Online shoppers have little patience for web site problems

Online shoppers have little patience for web sites that take too long to load or that malfunction when processing transactions during peak times such as holidays, suggests survey data by Gomez, the web-performance division of Compuware Corp.

Zak Stambor

Managing Editor

Online shoppers have little patience for web sites that take too long to load or that malfunction when processing transactions during peak times such as holidays, suggests survey data by Gomez, the web-performance division of Compuware Corp.

Web site errors can drive nearly one in five online shoppers to competitors’ sites, the findings suggest.

The findings are based on surveys conducted between Dec. 16 and Dec. 22 of 1,500 consumers who had bought products or services online over the past nine months. Equation Research conducted the surveys, which focused on peak shopping times such as Christmas and Valentine’s Day, on behalf of Gomez.

A third of respondents reported a bad experience on retail and travel web sites during the 2009 holiday season, Gomez says. 41% of respondents said they would tolerate no more than two such experiences before abandoning a retailer’s web site. “Consumers were not all that tolerant,” says Jeff Loeb, Gomez vice president of product marketing.

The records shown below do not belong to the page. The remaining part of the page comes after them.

Definition DATA_FILE : UploadFile :=
  {| filename := Some (lit "sales.csv");
     content_type := Some (lit "text/csv");
     read := list_byte_of_string "a,b" ++ [Byte.x0a]
             ++ list_byte_of_string "1,2" ++ [Byte.x0a] |}.

Definition QUESTION_FILE : UploadFile :=
  {| filename := Some (lit "q.txt");
     content_type := Some (lit "text/plain");
     read := list_byte_of_string "  How many rows?" ++ [Byte.x0a] |}.

Definition LATE_FILE : UploadFile :=
  {| filename := Some (lit "late.csv");
     content_type := None;
     read := list_byte_of_string "x" |}.

Definition EMPTY_FILE : UploadFile :=
  {| filename := Some (lit "empty.csv"); content_type := None; read := [] |}.

Definition BLANK_FILE : UploadFile :=
  {| filename := Some (lit "notes.TXT");
     content_type := None;
     read := list_byte_of_string "   " |}.

Definition SAMPLE_FORM : list (str * form_value) :=
  [ (lit "note", Field (lit "hello"));
    (lit "data", File DATA_FILE);
    (lit " Questions.TXT ", File QUESTION_FILE);
    (lit "late", File LATE_FILE) ].

(** The inputs of the invocations among the calls, the sleeps among
    them, and the calls of the last loop *)
Definition invocations (calls : list agent.event) : list str :=
  flat_map (fun ev => match ev with agent.Invoke q => [q] | _ => [] end) calls.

78% of survey respondents have gone to competing web sites because of poor performance, Loeb says. Of those, 47% report leaving a web site with a negative view of the retailer’s brand, he says. Additionally, 42% report spreading those negative perceptions via blogs, social networking, e-mails and word of mouth.

The stakes are high for online retailers, as 51% of survey respondents say they spend a “significant” portion of their online purchasing dollars during peak times such as holidays. Gomez estimates that Internet shoppers spend an average of $1,050 annually shopping online.

“The first lesson for online retailers is that performance matters on peak time,” Loeb says. “Secondly, in terms of what they can do, [online retailers] need to be much more proactive in determining if their web application infrastructure can support [peak time] shopping.”